Begin at the line below that has "(one_minus labor_share))) ∧" and stop after the line that has "fold labor_share in Hlen.". Please restate only those lines, word for word.

BEGIN

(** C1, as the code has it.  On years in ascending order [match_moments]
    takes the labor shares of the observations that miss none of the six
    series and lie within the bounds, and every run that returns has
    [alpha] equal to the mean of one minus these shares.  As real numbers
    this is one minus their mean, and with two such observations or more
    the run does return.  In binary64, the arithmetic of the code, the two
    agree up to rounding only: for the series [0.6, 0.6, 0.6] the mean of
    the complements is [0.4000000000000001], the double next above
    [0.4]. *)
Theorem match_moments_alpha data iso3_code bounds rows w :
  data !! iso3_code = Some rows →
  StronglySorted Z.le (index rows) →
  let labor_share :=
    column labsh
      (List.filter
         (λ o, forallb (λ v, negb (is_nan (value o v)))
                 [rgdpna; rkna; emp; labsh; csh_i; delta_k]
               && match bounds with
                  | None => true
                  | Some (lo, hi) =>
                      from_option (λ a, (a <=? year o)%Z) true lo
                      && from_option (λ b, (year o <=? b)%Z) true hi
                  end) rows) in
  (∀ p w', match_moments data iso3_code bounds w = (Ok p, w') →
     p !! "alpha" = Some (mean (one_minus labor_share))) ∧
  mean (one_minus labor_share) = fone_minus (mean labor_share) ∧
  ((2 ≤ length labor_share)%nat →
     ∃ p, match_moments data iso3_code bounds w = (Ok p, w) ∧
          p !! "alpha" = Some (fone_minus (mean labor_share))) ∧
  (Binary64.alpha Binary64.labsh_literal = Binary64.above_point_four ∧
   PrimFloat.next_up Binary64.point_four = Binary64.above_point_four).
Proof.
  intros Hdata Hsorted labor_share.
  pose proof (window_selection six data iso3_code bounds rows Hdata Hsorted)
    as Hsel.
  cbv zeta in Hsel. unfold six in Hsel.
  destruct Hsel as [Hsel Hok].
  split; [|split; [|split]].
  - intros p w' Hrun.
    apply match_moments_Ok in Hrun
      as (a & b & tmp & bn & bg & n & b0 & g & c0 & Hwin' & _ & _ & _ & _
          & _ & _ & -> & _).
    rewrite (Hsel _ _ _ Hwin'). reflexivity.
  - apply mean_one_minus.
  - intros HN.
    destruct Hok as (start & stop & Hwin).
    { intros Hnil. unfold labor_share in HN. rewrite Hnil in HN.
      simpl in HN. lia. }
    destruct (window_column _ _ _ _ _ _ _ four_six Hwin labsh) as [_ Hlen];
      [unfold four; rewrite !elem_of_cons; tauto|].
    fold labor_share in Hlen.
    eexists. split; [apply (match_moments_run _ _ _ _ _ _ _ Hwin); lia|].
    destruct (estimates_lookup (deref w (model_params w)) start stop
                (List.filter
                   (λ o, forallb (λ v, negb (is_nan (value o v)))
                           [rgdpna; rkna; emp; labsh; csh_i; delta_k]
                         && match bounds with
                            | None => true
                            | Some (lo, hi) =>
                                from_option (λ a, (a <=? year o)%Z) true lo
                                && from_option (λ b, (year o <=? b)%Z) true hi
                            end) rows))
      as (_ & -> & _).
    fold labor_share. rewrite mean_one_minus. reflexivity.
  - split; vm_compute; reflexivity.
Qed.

END
BEGIN

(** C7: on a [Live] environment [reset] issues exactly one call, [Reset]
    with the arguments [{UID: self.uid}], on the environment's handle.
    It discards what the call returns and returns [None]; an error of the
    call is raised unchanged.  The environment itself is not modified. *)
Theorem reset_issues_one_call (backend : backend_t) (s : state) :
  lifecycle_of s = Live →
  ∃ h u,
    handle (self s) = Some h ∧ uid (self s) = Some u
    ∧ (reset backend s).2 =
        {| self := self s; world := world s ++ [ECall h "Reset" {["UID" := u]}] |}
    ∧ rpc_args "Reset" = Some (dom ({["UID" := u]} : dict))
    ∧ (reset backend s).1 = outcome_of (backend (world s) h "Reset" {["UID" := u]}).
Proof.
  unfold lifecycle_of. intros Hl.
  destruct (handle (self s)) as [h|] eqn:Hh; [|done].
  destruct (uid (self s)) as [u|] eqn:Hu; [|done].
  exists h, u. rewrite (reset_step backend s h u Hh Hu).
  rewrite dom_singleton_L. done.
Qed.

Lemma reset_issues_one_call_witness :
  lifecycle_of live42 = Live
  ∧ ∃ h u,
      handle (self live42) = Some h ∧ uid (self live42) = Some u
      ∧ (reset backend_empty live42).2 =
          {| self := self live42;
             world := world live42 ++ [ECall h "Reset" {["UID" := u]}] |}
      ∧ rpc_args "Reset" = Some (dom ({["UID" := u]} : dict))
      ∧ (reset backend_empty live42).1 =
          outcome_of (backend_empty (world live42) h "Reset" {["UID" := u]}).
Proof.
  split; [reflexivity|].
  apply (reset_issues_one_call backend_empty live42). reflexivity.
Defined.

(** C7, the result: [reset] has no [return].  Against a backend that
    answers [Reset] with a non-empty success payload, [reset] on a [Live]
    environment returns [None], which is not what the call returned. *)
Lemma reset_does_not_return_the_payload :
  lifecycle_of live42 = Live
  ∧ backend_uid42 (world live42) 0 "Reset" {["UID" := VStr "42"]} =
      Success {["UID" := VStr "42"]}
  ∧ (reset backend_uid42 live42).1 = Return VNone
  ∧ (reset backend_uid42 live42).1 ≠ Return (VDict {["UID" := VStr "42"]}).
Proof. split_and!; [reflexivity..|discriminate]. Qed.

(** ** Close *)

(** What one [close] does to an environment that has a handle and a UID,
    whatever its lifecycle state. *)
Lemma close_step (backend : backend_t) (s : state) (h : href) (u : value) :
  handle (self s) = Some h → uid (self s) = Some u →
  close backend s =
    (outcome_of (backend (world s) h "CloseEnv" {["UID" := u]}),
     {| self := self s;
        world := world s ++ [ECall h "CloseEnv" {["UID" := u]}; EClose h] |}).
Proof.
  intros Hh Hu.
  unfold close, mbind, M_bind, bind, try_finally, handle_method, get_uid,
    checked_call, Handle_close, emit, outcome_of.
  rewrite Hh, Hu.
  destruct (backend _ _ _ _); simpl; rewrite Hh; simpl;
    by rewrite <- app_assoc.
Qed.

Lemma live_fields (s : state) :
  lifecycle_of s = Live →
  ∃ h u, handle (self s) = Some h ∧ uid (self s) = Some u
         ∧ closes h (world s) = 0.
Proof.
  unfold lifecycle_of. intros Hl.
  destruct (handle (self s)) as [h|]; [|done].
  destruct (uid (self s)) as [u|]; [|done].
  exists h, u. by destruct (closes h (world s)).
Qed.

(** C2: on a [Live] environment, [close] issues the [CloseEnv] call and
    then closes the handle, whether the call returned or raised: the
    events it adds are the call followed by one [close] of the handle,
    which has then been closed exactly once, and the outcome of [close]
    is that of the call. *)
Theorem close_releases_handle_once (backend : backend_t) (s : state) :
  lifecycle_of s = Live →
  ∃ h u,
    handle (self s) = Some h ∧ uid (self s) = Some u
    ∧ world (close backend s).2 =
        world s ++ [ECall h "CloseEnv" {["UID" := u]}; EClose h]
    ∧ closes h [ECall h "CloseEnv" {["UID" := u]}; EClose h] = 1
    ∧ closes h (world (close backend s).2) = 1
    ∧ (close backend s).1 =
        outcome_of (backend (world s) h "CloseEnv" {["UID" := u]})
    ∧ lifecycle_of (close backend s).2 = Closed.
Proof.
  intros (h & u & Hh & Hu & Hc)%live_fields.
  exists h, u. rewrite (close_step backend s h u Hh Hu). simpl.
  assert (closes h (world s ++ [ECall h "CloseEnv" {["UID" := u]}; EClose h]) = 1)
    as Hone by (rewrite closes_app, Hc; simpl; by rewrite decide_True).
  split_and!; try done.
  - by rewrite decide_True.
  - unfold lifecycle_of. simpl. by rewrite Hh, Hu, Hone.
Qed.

END

- [YOUR RESPONSE]:
     p !! "alpha" = Some (mean (one_minus labor_share))) ∧
  mean (one_minus labor_share) = fone_minus (mean labor_share) ∧
  ((2 ≤ length labor_share)%nat →
     ∃ p, match_moments data iso3_code bounds w = (Ok p, w) ∧
          p !! "alpha" = Some (fone_minus (mean labor_share))) ∧
  (Binary64.alpha Binary64.labsh_literal = Binary64.above_point_four ∧
   PrimFloat.next_up Binary64.point_four = Binary64.above_point_four).
Proof.
  intros Hdata Hsorted labor_share.
  pose proof (window_selection six data iso3_code bounds rows Hdata Hsorted)
    as Hsel.
  cbv zeta in Hsel. unfold six in Hsel.
  destruct Hsel as [Hsel Hok].
  split; [|split; [|split]].
  - intros p w' Hrun.
    apply match_moments_Ok in Hrun
      as (a & b & tmp & bn & bg & n & b0 & g & c0 & Hwin' & _ & _ & _ & _
          & _ & _ & -> & _).
    rewrite (Hsel _ _ _ Hwin'). reflexivity.
  - apply mean_one_minus.
  - intros HN.
    destruct Hok as (start & stop & Hwin).
    { intros Hnil. unfold labor_share in HN. rewrite Hnil in HN.
      simpl in HN. lia. }
    destruct (window_column _ _ _ _ _ _ _ four_six Hwin labsh) as [_ Hlen];
      [unfold four; rewrite !elem_of_cons; tauto|].
    fold labor_share in Hlen.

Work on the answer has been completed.